Exercise details –
Transcribe only part of the material below: the lines from the one containing "destruct ex_block as" through the one containing "(mkBeaconBlockBody infinity (bb_eth1_data", inclusive, exactly as written.

Material to process Block Start

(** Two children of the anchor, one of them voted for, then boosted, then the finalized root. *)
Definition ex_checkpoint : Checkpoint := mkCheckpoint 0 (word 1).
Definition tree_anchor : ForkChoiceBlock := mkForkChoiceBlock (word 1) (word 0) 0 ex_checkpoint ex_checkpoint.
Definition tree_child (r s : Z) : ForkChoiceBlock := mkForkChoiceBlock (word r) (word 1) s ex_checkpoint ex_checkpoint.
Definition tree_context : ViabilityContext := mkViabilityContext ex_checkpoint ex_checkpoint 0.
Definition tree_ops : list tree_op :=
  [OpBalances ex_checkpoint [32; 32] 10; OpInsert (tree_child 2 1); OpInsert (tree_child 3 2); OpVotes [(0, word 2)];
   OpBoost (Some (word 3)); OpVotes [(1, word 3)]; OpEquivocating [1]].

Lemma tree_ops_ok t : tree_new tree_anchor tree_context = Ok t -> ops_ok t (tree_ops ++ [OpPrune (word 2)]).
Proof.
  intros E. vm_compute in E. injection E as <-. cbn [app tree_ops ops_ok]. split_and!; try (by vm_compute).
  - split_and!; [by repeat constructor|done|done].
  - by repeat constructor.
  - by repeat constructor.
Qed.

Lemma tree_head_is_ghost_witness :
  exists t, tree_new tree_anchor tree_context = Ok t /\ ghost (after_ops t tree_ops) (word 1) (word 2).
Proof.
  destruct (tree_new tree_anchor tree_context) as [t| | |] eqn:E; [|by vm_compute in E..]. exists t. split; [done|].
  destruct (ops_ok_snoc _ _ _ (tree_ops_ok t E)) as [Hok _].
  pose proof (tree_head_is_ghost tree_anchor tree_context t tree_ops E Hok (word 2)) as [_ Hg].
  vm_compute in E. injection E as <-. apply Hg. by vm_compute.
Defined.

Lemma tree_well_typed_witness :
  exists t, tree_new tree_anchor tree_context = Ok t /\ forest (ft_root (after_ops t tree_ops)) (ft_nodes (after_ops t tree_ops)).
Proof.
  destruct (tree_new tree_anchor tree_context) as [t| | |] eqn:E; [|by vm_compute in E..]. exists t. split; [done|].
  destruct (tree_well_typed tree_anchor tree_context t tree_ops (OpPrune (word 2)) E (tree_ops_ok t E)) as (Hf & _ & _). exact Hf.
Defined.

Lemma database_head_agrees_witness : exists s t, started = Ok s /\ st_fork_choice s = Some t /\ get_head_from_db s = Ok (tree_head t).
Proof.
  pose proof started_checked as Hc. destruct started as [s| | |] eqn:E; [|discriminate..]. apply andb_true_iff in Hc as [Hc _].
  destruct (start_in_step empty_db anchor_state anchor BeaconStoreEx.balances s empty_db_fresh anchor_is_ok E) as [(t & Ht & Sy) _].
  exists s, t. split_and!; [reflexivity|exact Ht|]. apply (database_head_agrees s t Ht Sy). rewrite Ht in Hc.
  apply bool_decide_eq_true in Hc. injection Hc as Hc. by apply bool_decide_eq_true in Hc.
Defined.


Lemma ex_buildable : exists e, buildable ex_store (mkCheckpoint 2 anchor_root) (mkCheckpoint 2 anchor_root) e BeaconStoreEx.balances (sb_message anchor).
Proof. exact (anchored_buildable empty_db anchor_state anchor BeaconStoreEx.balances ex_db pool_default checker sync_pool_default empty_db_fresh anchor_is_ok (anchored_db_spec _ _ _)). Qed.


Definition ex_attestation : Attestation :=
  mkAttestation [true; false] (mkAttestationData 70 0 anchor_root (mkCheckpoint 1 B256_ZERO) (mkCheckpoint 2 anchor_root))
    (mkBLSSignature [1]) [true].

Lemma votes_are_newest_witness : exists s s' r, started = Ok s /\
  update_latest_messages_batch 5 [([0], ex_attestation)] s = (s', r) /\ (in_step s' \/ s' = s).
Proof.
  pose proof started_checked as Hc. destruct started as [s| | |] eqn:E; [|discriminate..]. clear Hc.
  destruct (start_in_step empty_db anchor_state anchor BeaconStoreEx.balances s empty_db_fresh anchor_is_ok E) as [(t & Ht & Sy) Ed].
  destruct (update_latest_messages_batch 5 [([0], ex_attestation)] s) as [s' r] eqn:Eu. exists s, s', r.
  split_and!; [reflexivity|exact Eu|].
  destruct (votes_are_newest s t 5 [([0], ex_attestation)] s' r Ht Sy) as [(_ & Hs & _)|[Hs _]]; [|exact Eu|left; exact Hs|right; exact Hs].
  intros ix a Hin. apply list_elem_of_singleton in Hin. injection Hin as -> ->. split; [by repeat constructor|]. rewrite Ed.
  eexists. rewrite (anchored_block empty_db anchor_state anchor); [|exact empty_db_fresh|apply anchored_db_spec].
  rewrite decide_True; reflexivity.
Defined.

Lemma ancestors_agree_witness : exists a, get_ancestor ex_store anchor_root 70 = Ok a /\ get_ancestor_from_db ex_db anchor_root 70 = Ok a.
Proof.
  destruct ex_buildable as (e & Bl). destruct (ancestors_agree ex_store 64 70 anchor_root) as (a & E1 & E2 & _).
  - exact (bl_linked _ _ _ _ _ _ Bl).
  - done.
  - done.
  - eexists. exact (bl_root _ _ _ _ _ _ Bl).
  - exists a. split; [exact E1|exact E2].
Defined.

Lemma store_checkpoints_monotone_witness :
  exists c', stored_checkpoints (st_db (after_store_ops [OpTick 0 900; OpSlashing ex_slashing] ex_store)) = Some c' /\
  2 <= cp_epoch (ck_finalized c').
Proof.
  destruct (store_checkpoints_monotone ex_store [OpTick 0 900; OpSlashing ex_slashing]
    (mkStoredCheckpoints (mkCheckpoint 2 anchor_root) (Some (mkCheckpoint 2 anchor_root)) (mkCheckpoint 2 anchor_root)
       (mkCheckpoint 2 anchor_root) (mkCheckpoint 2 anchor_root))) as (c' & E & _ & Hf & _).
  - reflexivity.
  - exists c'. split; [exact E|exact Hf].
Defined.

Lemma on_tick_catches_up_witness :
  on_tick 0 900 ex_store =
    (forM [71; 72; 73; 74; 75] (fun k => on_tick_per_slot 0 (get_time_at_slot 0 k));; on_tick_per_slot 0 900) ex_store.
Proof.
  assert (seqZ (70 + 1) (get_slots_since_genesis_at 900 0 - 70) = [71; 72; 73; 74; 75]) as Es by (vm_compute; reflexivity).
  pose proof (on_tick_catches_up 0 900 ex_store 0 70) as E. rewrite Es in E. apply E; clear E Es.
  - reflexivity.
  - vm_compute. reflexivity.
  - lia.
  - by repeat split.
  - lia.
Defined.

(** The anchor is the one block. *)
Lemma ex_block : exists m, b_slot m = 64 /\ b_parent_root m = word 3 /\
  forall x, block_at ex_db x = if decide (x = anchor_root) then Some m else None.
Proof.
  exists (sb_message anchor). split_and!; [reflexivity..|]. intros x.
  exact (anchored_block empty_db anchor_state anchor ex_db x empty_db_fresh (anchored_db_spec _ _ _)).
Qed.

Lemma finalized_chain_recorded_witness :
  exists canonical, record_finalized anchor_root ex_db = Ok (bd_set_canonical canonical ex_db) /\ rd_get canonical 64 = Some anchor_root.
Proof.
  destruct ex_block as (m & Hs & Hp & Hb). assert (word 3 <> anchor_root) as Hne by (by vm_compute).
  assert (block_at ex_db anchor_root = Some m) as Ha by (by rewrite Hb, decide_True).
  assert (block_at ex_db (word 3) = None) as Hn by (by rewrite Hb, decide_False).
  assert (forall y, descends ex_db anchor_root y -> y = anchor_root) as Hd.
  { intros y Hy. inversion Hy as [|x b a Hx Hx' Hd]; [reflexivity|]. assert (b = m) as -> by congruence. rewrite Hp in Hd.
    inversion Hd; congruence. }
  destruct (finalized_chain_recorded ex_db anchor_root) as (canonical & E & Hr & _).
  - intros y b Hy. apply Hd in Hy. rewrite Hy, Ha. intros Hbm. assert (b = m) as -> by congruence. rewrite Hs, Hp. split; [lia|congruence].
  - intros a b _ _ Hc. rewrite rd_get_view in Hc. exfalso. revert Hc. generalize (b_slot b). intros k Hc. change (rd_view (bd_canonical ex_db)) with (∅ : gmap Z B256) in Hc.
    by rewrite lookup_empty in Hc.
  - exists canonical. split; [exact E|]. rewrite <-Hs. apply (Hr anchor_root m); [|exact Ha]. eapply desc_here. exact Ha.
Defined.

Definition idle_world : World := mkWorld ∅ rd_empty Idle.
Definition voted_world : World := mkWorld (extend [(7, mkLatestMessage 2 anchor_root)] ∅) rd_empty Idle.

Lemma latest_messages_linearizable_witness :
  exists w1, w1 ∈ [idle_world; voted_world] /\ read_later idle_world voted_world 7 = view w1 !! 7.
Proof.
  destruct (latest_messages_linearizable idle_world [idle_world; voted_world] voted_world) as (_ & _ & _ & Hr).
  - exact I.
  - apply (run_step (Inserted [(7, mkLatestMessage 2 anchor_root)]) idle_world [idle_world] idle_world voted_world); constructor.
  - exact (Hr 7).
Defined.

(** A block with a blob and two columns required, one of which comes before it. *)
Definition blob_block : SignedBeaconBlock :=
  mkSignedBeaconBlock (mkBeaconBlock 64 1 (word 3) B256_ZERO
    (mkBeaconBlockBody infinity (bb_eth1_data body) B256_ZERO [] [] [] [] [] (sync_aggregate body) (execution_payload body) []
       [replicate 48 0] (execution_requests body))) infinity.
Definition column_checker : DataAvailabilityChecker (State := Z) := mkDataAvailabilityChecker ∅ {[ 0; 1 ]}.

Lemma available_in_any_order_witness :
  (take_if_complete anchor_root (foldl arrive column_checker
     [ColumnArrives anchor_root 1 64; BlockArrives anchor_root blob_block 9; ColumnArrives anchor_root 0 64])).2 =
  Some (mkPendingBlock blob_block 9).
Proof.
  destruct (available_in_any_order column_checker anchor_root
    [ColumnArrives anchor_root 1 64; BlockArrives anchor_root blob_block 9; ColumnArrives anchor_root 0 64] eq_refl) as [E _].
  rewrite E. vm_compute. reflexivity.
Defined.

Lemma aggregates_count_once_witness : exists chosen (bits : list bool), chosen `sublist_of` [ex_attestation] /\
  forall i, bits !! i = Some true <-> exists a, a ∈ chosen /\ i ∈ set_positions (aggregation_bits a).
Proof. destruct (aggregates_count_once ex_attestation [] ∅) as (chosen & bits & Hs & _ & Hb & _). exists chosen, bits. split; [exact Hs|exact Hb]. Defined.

Material to process Block End

Finished exercise –
  destruct ex_block as (m & Hs & Hp & Hb). assert (word 3 <> anchor_root) as Hne by (by vm_compute).
  assert (block_at ex_db anchor_root = Some m) as Ha by (by rewrite Hb, decide_True).
  assert (block_at ex_db (word 3) = None) as Hn by (by rewrite Hb, decide_False).
  assert (forall y, descends ex_db anchor_root y -> y = anchor_root) as Hd.
  { intros y Hy. inversion Hy as [|x b a Hx Hx' Hd]; [reflexivity|]. assert (b = m) as -> by congruence. rewrite Hp in Hd.
    inversion Hd; congruence. }
  destruct (finalized_chain_recorded ex_db anchor_root) as (canonical & E & Hr & _).
  - intros y b Hy. apply Hd in Hy. rewrite Hy, Ha. intros Hbm. assert (b = m) as -> by congruence. rewrite Hs, Hp. split; [lia|congruence].
  - intros a b _ _ Hc. rewrite rd_get_view in Hc. exfalso. revert Hc. generalize (b_slot b). intros k Hc. change (rd_view (bd_canonical ex_db)) with (∅ : gmap Z B256) in Hc.
    by rewrite lookup_empty in Hc.
  - exists canonical. split; [exact E|]. rewrite <-Hs. apply (Hr anchor_root m); [|exact Ha]. eapply desc_here. exact Ha.
Defined.

Definition idle_world : World := mkWorld ∅ rd_empty Idle.
Definition voted_world : World := mkWorld (extend [(7, mkLatestMessage 2 anchor_root)] ∅) rd_empty Idle.

Lemma latest_messages_linearizable_witness :
  exists w1, w1 ∈ [idle_world; voted_world] /\ read_later idle_world voted_world 7 = view w1 !! 7.
Proof.
  destruct (latest_messages_linearizable idle_world [idle_world; voted_world] voted_world) as (_ & _ & _ & Hr).
  - exact I.
  - apply (run_step (Inserted [(7, mkLatestMessage 2 anchor_root)]) idle_world [idle_world] idle_world voted_world); constructor.
  - exact (Hr 7).
Defined.

(** A block with a blob and two columns required, one of which comes before it. *)
Definition blob_block : SignedBeaconBlock :=
  mkSignedBeaconBlock (mkBeaconBlock 64 1 (word 3) B256_ZERO
    (mkBeaconBlockBody infinity (bb_eth1_data body) B256_ZERO [] [] [] [] [] (sync_aggregate body) (execution_payload body) []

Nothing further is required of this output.